For many students, however, the idea of graduating feels like a distant dream. Higher costs, a confusing financial aid system, and insufficient academic preparation disproportionately deter low-income and first-generation students from accessing and completing a higher education.
Recognizing the challenges facing these students, the federal government invests in numerous programs geared toward identifying and supporting disadvantaged students and the institutions that serve them. In addition to providing students need-based financial assistance, such as Pell Grants, the federal government also provides early outreach and support services to help students progress from middle school through college.
Programs such as GEAR UP and Upward Bound receive more than one billion of taxpayer dollars to support tutoring, family financial counseling, internships, research opportunities, and other preparatory and motivational services – all with the goal of improving access for low-income and first-generation students.
And our efforts don’t stop there. Because improving the educational outcomes for disadvantaged students is an important priority, the federal government directly supports institutions that focus on serving underrepresented students in an effort to help them complete a higher education.
While these efforts are well intentioned, there is a growing concern they are not reaching their goals. For example, according to a study published earlier this year by one of our witnesses, Dr. Laura Perna, the percentage of low-income students who have attained a bachelor’s degree has increased by just 3 percent since 1970. By comparison, the percentage of the wealthiest students who attained a bachelor’s degree has increased by 40 percent.
In other words, despite the federal government’s growing investment in access and completion programs over the last five decades, graduation rates for the most disadvantaged students have barely budged.

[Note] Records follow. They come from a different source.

Lemma rows_of_in (results : list SalesRow) (d per : string) (r : SalesRow) :
  In r (rows_of results d per) -> In (d, per) (map group_key results).
Proof.
  unfold rows_of. intros H. apply List.filter_In in H. destruct H as [Hin Hm].
  apply andb_true_iff in Hm. destruct Hm as [Hd Hp].
  apply String.eqb_eq in Hd. apply String.eqb_eq in Hp.
  apply in_map_iff. exists r. split; [|exact Hin].
  unfold group_key. now rewrite Hd, Hp.
Qed.

Lemma rows_of_single (results : list SalesRow) (d per : string) :
  List.NoDup (map group_key results) ->
  orders (entry_for results d per)
  = sum (map orders_count (rows_of results d per)).
Proof.
  intros Hnd. unfold entry_for.
  induction results as [|r results IH]; [reflexivity|].
  cbn [map] in Hnd. inversion Hnd as [|? ? Hnotin Hnd']; subst.
  specialize (IH Hnd'). unfold rows_of in *. cbn [List.filter].
  destruct (String.eqb (sr_date r) d && String.eqb (sr_period r) per) eqn:Hm;
    [|exact IH].
  fold (rows_of results d per) in *.
  destruct (rows_of results d per) as [|r' l] eqn:Hrows.
  - cbn. lia.
  - exfalso. apply Hnotin.
    apply andb_true_iff in Hm. destruct Hm as [Hd Hp].
    apply String.eqb_eq in Hd. apply String.eqb_eq in Hp.
    unfold group_key. rewrite Hd, Hp.
    apply (rows_of_in results d per r'). rewrite Hrows. now left.
Qed.
Lemma service_button_exec (op : Service.Op) (h : Service.Engine) :
  serviceWhileButton op → serviceButtonHeld (Service.elev h) →
  Domain.LDoors (Service.Logic (Service.elev (Service.exec op h)))
  = Domain.LDoors (Service.Logic (Service.elev h))
  ∧ Service.isOpenButtonPressed (Service.elev (Service.exec op h)) = true.
Proof.
  intros Hop (Hact & Hrear & Hb).
  destruct op as [o|o| | |fa ca|fr| | |md|wd|sd st| | | |];
    unfold Service.exec, Service.onElevator; cbn [Service.elev].
  - rewrite service_step_doors_open; [done|].
    by apply service_activeDoor_open_not_closed.
  - destruct Hop.
  - destruct (Service.doorTimer (Service.elev h)); [|done].
    cbn [Service.elev].
    by destruct (service_door_held_any
                   (Service.withDoorTimer None (Service.elev h)) Hact Hb)
      as [t ->].
  - by destruct (service_door_held_any (Service.elev h) Hact Hb) as [t ->].
  - by destruct (service_AddCall_cases fa ca (Service.elev h))
      as [(err & -> & _)|[_ ->]].
  - by cbn.
  - by cbn.
  - destruct Hop.
  - unfold Service.SetMode, Service.setDirection.
    repeat case_match; service_simpl; done.
  - by cbn.
  - destruct Hop.
  - unfold Service.PressOpenButton. cbn.
    assert (Hfront : front (Domain.LDoors (Service.Logic (Service.elev h)))
                     ≠ DoorClosing).
    { intros Hf. unfold Service.activeDoor in Hact. rewrite Hf in Hact.
      discriminate. }
    rewrite !bool_decide_eq_false_2 by done. cbn.
    by case_bool_decide.
  - destruct Hop.
  - unfold Service.PressCloseButton. rewrite Hb.
    by rewrite andb_false_r.
  - by cbn.
Qed.

(** X16.  The OPEN button holds the doors open.  While the door under way is
    Open and the button is down, a fire of the door timer changes nothing
    but the timer, which is armed again; and over any run of ticks,
    door-timer fires, calls, weight and mode changes and presses of either
    button the doors stay as they are, in both engines, until the button
    is released.  The CLOSE button in particular does nothing then. *)
Theorem open_button_holds_doors
    (g : Monolith.Engine) (h : Service.Engine)
    (ops : list Monolith.Op) (sops : list Service.Op) :
  monolithButtonHeld (Monolith.elev g) →
  serviceButtonHeld (Service.elev h) →
  Forall monolithWhileButton ops →
  Forall serviceWhileButton sops →
  Monolith.handleDoorTimeout (Monolith.elev g)
  = Monolith.withDoorTimer
      (Some (DoorReopenTime (Monolith.Cfg (Monolith.elev g))))
      (Monolith.elev g)
  ∧ (∃ t, Service.handleDoorTimeout (Service.elev h)
          = Service.withDoorTimer (Some t) (Service.elev h))
  ∧ Monolith.PressCloseButton (Monolith.elev g) = Monolith.elev g
  ∧ Service.PressCloseButton (Service.elev h) = Service.elev h
  ∧ Monolith.doors (Monolith.elev (monolithRun ops g))
    = Monolith.doors (Monolith.elev g)
  ∧ monolithButtonHeld (Monolith.elev (monolithRun ops g))
  ∧ Domain.LDoors (Service.Logic (Service.elev (serviceRun sops h)))
    = Domain.LDoors (Service.Logic (Service.elev h))
  ∧ serviceButtonHeld (Service.elev (serviceRun sops h)).
Proof.
  intros Hg Hh Hops Hsops.
  split; [by destruct Hg; apply monolith_door_held|].
  split; [by destruct Hh as (? & _ & ?); apply service_door_held_any|].
  split.
  { destruct Hg as [_ Hb]. unfold Monolith.PressCloseButton.
    by rewrite Hb. }
  split.
  { destruct Hh as (_ & _ & Hb). unfold Service.PressCloseButton.
    by rewrite Hb, andb_false_r. }
  assert (Hm : Monolith.doors (Monolith.elev (monolithRun ops g))
               = Monolith.doors (Monolith.elev g)
               ∧ monolithButtonHeld (Monolith.elev (monolithRun ops g))).
  { clear Hh Hsops. revert g Hg.
    induction ops as [|op rest IH]; intros g Hheld; [done|].
    apply Forall_cons in Hops as [Hop Hall]. cbn [monolithRun].
    destruct (monolith_button_exec op g Hop Hheld) as (Hd & Hb).
    assert (Hheld' : monolithButtonHeld (Monolith.elev (Monolith.exec op g))).
    { destruct Hheld as [Hact _]. split; [by rewrite Hd|done]. }
    destruct (IH Hall _ Hheld') as [IHd IHh]. split; [congruence|done]. }
  assert (Hs : Domain.LDoors (Service.Logic (Service.elev (serviceRun sops h)))
               = Domain.LDoors (Service.Logic (Service.elev h))
               ∧ serviceButtonHeld (Service.elev (serviceRun sops h))).
  { clear Hg Hops Hm. revert h Hh.
    induction sops as [|op rest IH]; intros h Hheld; [done|].
    apply Forall_cons in Hsops as [Hop Hall]. cbn [serviceRun].
    destruct (service_button_exec op h Hop Hheld) as (Hd & Hb).
    assert (Hheld' : serviceButtonHeld (Service.elev (Service.exec op h))).
    { destruct Hheld as (Hact & Hrear & _).
      split; [by rewrite Hd|]. split; [by rewrite Hd|done]. }
    destruct (IH Hall _ Hheld') as [IHd IHh]. split; [congruence|done]. }
  destruct Hm, Hs. done.
Qed.

(** The theorem at floor 2 with the front door open and the button down:
    a fire of the door timer, a tick and the CLOSE button leave the door
    open. *)
Lemma open_button_holds_doors_witness :
  Monolith.doors
    (Monolith.elev
       (monolithRun
          [Monolith.DoorFire; Monolith.Tick []; Monolith.CmdPressClose]
          monolithButton))
  = mkDoors DoorOpen DoorClose
  ∧ Domain.LDoors
      (Service.Logic
         (Service.elev
            (serviceRun
               [Service.DoorFire; Service.Tick []; Service.CmdPressClose]
               serviceButton)))
    = mkDoors DoorOpen DoorClose.
Proof.
  destruct (open_button_holds_doors monolithButton serviceButton
              [Monolith.DoorFire; Monolith.Tick []; Monolith.CmdPressClose]
              [Service.DoorFire; Service.Tick []; Service.CmdPressClose])
    as (_ & _ & _ & _ & Hm & _ & Hs & _).
  - split; by_computation.
  - split; [by_computation|]. split; [|by_computation].
    intros H. vm_compute in H. discriminate H.
  - repeat constructor.
  - repeat constructor.
  - split; [rewrite Hm|rewrite Hs]; by_computation.
Defined.
(** * safe-rename: the per-file rewrite engine and its driver

    A shallow embedding of [src/engine.ts]: the six rewrite strategies,
    the file classifier inside [processFile], and the file pass of
    [runSafeRename].

    Modelling conventions.
    - A JavaScript string is a [list ascii], one element per code unit
      below 256.  White space ([\s], [trim]) is that of the language
      among these code units, the no-break space included.  Case folding
      ([canon], [toUpperCase]) is the one of the 7-bit letters: it is the
      engine's whenever the tokens of the rename map are 7-bit, whatever
      the text holds, and the statements that depend on it assume
      [ascii_tokens].
    - Regular expressions are built, as in the source, from the pattern
      text: [RegExp_new] parses the text into a syntax tree and
      [String_replace] runs the backtracking matcher of the language
      specification over it.  Pattern syntax the parser does not cover
      makes the result [Beyond]: the model then says nothing.
    - [JSON.parse], and the [yaml] package, are libraries the engine calls;
      they are fields of the class [Libs].  [JSON.stringify] with an
      indentation of two is modelled on the value tree.
    - Exceptions are values ([Throw]); the file system and the console are
      an explicit [world] threaded through the driver. *)

From Stdlib Require Import Ascii String List Bool Arith Lia.
From stdpp Require Import gmap strings.
Import ListNotations.

Open Scope char_scope.
Open Scope list_scope.

(** ** Texts *)

Abbreviation text := (list ascii).

Definition str (s : string) : text := list_ascii_of_string s.

(** The double quote and the backslash. *)
Definition dq : ascii := "034".
Definition bsl : ascii := "\".

Definition ascii_in (lo hi c : ascii) : bool :=
  Nat.leb (nat_of_ascii lo) (nat_of_ascii c) && Nat.leb (nat_of_ascii c) (nat_of_ascii hi).

Definition is_lower (c : ascii) : bool := ascii_in "a" "z" c.
Definition is_upper (c : ascii) : bool := ascii_in "A" "Z" c.
Definition is_digit (c : ascii) : bool := ascii_in "0" "9" c.
Definition is_alnum (c : ascii) : bool := is_lower c || is_upper c || is_digit c.

Definition upper_char (c : ascii) : ascii :=
  if is_lower c then ascii_of_nat (nat_of_ascii c - 32) else c.
Definition lower_char (c : ascii) : ascii :=
  if is_upper c then ascii_of_nat (nat_of_ascii c + 32) else c.

(** [String.prototype.toUpperCase]. *)
Definition toUpperCase (s : text) : text := map upper_char s.

Definition text_eqb (a b : text) : bool := bool_decide (a = b).

Fixpoint starts_with (p s : text) : bool :=
  match p, s with
  | [], _ => true
  | c :: p', x :: s' => Ascii.eqb c x && starts_with p' s'
  | _ :: _, [] => false
  end.

(** [String.prototype.includes]. *)
Fixpoint includes (s p : text) : bool :=
  starts_with p s || match s with [] => false | _ :: s' => includes s' p end.

(** ** Results of computations that may throw *)

Record exn := { exn_name : text; exn_message : text }.

(** [Beyond]: the input left the fragment of the language the model covers. *)
Inductive res (A : Type) : Type :=
| Ok (a : A)
| Throw (e : exn)
| Beyond.
Arguments Ok {A} a.
Arguments Throw {A} e.
Arguments Beyond {A}.

#[global] Instance res_ret : MRet res := fun A a => Ok a.
#[global] Instance res_bind : MBind res := fun A B k m =>
  match m with
  | Ok a => k a
  | Throw e => Throw e
  | Beyond => Beyond
  end.

Definition SyntaxError (msg : text) : exn :=
  {| exn_name := str "SyntaxError"; exn_message := msg |}.

(** The error of [new RegExp] on a pattern that does not parse.  Its
    message holds the reason only; the engine's message also quotes the
    pattern and the flags before the reason. *)
Definition RegExpError (msg : string) : exn :=
  SyntaxError (str "Invalid regular expression: " ++ str msg).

We have a responsibility to students, families, and taxpayers to ensure all of our investments in higher education deliver the intended results. Understanding how to strengthen these efforts for low-income and first-generation students is why our witnesses are here today. As we work to reauthorize the Higher Education Act, we want to learn about your efforts to pioneer new strategies and study the effectiveness of existing strategies so that more disadvantaged students can achieve the dream of a higher education.